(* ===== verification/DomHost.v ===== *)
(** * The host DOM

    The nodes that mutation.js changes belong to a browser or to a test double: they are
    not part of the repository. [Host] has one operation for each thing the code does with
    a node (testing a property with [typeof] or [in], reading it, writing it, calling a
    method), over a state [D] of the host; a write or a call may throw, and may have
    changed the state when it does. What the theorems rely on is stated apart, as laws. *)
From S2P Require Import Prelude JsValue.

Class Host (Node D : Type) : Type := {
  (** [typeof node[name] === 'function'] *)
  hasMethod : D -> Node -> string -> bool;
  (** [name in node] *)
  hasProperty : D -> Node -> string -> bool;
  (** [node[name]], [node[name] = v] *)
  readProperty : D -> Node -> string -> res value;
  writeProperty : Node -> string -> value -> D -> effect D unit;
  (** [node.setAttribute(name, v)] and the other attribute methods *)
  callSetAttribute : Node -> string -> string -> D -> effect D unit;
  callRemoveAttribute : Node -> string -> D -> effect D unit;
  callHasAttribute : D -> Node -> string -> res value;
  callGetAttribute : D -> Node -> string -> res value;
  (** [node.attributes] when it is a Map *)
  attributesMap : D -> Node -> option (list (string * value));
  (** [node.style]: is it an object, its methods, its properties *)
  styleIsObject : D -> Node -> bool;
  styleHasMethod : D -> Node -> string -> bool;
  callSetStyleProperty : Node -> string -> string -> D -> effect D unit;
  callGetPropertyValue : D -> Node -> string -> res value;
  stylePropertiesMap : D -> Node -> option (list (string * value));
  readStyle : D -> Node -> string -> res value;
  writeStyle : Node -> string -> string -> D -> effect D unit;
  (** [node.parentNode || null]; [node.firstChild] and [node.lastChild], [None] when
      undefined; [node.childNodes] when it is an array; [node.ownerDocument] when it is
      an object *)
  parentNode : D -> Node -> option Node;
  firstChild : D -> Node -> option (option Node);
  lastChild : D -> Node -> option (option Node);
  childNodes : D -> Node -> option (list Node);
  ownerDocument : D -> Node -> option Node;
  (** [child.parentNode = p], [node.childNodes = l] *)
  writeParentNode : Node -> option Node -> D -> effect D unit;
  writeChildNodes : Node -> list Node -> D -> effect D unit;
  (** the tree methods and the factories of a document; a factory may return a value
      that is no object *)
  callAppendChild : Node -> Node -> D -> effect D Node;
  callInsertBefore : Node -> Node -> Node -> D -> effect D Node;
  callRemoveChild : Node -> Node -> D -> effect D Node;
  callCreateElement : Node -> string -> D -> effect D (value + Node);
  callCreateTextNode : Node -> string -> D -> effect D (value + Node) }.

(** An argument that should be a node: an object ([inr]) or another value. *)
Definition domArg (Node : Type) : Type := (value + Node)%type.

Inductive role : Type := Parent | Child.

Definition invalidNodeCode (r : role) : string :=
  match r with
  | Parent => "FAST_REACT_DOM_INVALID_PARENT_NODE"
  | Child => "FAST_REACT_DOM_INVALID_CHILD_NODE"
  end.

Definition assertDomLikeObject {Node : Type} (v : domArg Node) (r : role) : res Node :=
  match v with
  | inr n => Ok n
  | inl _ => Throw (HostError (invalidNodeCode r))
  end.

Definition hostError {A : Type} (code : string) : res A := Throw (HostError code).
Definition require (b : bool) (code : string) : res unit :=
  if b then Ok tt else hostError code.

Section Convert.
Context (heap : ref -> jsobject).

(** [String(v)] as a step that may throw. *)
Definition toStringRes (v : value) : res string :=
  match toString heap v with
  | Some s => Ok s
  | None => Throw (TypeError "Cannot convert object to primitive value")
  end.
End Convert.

· · · ·

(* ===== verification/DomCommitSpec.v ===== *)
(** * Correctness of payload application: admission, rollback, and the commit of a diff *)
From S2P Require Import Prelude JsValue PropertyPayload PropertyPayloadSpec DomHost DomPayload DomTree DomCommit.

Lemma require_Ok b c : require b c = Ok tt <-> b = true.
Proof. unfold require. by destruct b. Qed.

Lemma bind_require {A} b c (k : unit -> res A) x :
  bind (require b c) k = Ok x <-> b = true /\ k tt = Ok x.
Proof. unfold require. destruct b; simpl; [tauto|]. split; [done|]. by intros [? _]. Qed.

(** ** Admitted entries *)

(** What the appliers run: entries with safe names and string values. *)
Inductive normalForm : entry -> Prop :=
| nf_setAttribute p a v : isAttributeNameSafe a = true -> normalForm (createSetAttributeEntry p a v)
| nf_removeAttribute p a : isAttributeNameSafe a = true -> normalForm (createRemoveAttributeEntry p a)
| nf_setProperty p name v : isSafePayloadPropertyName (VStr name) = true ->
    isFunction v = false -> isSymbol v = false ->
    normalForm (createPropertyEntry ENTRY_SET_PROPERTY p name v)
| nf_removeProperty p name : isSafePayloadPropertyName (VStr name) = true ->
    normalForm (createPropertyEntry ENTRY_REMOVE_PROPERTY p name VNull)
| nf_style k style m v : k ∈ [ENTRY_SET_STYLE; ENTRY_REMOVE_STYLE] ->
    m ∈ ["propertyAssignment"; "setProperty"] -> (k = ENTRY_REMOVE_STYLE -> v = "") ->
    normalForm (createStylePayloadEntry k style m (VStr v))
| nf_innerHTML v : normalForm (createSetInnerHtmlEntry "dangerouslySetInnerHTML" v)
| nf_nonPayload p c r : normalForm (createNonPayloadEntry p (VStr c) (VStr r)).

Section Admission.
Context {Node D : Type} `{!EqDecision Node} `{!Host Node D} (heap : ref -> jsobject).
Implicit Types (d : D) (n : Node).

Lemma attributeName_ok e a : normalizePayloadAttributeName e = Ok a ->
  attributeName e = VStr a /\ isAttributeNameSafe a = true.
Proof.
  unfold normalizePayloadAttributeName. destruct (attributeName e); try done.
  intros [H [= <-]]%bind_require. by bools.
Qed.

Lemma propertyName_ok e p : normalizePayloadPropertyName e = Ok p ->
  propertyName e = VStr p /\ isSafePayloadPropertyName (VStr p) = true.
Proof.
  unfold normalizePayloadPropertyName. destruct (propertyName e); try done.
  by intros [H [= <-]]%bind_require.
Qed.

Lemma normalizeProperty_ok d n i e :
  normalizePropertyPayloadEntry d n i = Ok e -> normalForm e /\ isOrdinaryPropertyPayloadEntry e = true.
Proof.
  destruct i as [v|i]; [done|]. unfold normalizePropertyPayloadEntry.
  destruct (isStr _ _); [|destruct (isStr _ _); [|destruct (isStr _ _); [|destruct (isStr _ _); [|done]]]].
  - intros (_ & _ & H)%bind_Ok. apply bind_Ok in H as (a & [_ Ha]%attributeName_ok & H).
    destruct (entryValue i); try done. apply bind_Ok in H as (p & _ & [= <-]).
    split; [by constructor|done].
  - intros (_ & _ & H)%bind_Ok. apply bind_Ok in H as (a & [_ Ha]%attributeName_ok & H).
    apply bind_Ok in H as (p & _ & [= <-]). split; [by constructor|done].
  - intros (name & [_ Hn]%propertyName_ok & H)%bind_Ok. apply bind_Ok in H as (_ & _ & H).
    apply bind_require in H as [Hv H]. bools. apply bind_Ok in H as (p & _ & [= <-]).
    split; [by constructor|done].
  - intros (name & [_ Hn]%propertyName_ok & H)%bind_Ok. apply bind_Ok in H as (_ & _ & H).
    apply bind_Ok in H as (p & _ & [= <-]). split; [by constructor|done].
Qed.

· · · ·

Each line of the data that includes "What" should be copied.

    changed the state when it does. What the theorems rely on is stated apart, as laws. *)
(** What the appliers run: entries with safe names and string values. *)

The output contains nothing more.